Top of WORKING DATA
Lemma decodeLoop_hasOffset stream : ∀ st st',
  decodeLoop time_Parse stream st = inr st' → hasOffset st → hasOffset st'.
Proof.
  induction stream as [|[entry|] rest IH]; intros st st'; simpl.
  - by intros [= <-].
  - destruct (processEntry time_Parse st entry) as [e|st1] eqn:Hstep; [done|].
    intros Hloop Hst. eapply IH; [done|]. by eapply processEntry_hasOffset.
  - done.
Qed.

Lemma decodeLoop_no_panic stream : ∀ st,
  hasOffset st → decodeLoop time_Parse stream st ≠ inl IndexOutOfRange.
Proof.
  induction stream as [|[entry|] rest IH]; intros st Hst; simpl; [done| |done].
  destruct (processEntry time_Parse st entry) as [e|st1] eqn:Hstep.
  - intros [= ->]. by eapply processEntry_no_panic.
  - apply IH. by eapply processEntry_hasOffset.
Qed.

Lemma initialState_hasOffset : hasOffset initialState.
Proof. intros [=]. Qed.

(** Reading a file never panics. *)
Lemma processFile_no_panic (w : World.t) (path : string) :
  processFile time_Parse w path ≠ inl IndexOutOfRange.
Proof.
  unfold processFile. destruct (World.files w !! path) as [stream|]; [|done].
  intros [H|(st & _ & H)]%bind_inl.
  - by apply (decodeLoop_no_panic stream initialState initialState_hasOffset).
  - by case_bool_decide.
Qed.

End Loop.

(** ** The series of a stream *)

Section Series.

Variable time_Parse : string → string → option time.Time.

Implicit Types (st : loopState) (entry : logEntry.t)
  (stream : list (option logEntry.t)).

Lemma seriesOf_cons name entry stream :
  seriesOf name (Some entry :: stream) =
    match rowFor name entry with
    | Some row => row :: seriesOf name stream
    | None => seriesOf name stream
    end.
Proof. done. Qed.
Bottom of WORKING DATA
Top of WORKING DATA
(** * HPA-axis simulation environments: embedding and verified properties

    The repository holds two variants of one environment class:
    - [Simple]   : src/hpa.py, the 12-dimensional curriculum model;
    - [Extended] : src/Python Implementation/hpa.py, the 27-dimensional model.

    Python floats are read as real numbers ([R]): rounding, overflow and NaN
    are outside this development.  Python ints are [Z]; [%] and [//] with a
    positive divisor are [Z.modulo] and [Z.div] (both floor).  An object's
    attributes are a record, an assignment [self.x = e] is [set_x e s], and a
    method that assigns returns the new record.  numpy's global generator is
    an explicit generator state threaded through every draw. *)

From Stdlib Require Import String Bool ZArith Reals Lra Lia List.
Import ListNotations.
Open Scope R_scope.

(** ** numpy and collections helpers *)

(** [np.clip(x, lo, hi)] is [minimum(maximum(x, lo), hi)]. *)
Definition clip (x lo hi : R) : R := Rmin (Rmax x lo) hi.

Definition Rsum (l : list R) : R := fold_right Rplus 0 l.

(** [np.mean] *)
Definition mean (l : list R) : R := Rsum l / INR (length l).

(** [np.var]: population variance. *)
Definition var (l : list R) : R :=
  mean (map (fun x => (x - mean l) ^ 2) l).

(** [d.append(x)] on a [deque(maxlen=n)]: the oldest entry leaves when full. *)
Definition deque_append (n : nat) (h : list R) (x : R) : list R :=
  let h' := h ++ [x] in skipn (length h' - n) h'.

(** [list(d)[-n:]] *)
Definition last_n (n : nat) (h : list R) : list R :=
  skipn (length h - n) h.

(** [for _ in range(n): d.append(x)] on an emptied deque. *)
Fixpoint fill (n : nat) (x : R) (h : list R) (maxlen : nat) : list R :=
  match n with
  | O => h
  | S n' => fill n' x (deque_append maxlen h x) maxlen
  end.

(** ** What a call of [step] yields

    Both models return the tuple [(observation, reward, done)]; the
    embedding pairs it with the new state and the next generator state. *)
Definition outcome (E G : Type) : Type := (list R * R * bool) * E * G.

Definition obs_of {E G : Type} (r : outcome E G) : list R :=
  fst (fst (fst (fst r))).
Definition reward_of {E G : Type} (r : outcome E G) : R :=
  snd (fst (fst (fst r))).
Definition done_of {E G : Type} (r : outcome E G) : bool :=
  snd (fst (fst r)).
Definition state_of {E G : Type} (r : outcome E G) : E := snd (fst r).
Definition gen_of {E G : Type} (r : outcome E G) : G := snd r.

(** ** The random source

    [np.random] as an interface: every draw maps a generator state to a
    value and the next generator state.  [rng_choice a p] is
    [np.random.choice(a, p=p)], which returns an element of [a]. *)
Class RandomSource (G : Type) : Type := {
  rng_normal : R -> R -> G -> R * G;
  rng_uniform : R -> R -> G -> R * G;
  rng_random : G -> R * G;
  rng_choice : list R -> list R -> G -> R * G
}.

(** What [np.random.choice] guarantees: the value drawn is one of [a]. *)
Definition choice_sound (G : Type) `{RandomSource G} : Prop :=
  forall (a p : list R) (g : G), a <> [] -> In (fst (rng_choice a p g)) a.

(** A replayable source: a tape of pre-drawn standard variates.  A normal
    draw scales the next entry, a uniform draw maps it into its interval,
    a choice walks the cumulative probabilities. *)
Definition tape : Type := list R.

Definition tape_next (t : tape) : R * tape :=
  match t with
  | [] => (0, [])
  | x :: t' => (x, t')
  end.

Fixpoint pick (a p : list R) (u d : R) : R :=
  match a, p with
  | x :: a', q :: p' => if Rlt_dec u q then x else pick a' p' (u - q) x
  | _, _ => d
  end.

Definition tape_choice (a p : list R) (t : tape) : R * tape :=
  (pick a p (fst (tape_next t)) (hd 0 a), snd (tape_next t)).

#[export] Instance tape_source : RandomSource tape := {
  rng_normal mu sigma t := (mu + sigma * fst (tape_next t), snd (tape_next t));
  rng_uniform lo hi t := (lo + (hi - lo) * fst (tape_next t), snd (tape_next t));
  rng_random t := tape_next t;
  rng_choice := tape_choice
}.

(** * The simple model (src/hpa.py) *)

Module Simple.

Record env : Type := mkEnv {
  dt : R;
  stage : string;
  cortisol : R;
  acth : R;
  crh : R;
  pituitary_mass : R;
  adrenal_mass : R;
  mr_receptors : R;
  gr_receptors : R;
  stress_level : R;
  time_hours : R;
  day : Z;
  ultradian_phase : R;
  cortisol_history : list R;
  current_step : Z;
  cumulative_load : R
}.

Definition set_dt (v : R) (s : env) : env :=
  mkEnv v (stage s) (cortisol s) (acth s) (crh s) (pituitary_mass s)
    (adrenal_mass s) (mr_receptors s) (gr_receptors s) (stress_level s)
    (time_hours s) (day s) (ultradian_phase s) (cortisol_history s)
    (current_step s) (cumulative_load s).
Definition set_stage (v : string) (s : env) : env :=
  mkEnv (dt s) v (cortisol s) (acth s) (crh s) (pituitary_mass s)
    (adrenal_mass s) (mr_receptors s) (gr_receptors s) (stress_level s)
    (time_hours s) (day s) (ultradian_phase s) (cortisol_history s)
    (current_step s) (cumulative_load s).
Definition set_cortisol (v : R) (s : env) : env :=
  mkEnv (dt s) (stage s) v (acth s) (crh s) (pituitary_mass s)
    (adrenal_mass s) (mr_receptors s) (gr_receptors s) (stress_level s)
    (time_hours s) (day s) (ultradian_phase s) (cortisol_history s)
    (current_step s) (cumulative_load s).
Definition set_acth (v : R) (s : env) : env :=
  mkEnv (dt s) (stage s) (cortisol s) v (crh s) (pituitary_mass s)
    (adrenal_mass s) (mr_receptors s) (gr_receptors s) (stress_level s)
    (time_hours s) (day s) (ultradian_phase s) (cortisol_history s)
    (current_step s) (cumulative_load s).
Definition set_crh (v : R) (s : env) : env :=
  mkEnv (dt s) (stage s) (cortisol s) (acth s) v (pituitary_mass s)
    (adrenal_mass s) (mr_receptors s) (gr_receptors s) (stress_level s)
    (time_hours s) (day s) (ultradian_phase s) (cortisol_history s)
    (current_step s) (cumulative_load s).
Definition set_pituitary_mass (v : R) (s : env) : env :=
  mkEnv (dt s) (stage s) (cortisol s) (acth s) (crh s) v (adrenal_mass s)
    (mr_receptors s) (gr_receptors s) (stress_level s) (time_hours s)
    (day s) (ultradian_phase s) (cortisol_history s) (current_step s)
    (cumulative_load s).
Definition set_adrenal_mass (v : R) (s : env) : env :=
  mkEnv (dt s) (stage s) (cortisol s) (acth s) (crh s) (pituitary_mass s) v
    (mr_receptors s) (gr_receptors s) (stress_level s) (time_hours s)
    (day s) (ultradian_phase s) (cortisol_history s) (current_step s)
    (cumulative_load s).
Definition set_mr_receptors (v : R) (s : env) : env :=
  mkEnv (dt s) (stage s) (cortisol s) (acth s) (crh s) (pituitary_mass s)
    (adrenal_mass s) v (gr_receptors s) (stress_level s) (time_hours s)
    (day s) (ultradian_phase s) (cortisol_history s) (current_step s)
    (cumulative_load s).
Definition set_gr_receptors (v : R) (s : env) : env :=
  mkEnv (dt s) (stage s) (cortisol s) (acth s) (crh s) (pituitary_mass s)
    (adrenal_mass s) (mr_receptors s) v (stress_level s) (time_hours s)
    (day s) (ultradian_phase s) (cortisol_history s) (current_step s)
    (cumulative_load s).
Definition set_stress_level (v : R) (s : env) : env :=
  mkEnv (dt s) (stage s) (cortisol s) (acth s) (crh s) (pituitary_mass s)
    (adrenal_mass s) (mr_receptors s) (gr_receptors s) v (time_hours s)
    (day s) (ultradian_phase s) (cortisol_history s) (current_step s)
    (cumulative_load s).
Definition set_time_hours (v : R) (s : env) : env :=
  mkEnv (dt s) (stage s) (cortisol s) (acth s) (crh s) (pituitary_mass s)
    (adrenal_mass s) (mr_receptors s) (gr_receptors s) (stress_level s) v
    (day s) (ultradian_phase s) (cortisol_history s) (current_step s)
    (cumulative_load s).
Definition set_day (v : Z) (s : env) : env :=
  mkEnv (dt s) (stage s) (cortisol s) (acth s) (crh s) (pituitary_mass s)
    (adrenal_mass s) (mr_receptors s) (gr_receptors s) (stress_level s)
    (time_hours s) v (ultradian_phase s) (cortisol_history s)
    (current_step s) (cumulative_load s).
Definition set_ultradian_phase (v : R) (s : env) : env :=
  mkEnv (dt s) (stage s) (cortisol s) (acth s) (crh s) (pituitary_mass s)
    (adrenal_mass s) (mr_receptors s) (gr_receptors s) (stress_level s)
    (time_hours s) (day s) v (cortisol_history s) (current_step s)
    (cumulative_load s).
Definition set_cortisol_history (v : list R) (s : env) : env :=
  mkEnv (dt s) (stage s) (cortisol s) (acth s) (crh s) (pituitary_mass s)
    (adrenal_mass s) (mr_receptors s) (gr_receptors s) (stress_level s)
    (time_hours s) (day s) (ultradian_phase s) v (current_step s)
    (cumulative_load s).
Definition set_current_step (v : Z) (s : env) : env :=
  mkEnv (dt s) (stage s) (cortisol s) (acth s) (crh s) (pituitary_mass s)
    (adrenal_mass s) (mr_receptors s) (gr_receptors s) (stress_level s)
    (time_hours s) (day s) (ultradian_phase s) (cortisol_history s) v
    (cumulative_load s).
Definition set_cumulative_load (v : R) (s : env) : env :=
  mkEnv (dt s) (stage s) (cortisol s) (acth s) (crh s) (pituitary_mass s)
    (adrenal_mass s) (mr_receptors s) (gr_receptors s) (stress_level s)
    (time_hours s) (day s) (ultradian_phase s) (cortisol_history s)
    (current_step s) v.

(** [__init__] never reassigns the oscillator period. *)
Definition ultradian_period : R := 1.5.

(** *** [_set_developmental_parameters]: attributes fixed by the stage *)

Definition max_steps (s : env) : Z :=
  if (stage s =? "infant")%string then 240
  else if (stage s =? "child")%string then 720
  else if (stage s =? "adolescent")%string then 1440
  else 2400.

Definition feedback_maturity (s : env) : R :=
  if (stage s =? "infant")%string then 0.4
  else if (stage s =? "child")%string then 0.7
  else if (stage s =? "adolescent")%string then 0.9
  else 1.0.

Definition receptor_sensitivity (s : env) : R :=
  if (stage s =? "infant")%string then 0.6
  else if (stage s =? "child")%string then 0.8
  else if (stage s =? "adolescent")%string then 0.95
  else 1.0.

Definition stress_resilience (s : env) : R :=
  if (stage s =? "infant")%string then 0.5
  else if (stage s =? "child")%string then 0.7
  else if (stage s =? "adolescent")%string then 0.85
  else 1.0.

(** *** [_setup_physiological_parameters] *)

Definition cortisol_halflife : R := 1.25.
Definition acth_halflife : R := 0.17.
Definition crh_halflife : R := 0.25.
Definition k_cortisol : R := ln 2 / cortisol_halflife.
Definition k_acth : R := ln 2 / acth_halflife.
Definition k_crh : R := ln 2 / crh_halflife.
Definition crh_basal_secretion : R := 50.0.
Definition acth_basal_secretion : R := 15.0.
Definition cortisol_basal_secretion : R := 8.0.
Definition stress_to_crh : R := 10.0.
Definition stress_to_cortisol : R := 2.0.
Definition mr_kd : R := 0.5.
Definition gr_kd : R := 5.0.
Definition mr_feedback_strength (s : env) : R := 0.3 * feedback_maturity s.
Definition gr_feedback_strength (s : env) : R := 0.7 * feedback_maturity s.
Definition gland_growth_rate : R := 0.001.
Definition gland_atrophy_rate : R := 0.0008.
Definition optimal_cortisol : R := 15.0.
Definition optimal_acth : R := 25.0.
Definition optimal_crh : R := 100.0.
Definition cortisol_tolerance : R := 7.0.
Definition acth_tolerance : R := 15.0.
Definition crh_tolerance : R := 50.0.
Bottom of WORKING DATA
■ **WHAT THE TASK REQUIRES**: Would you please return all lines of the data that include the word "adolescent"?

■ **RESPONSE TO THIS TASK**:
  else if (stage s =? "adolescent")%string then 1440
  else if (stage s =? "adolescent")%string then 0.9
  else if (stage s =? "adolescent")%string then 0.95
  else if (stage s =? "adolescent")%string then 0.85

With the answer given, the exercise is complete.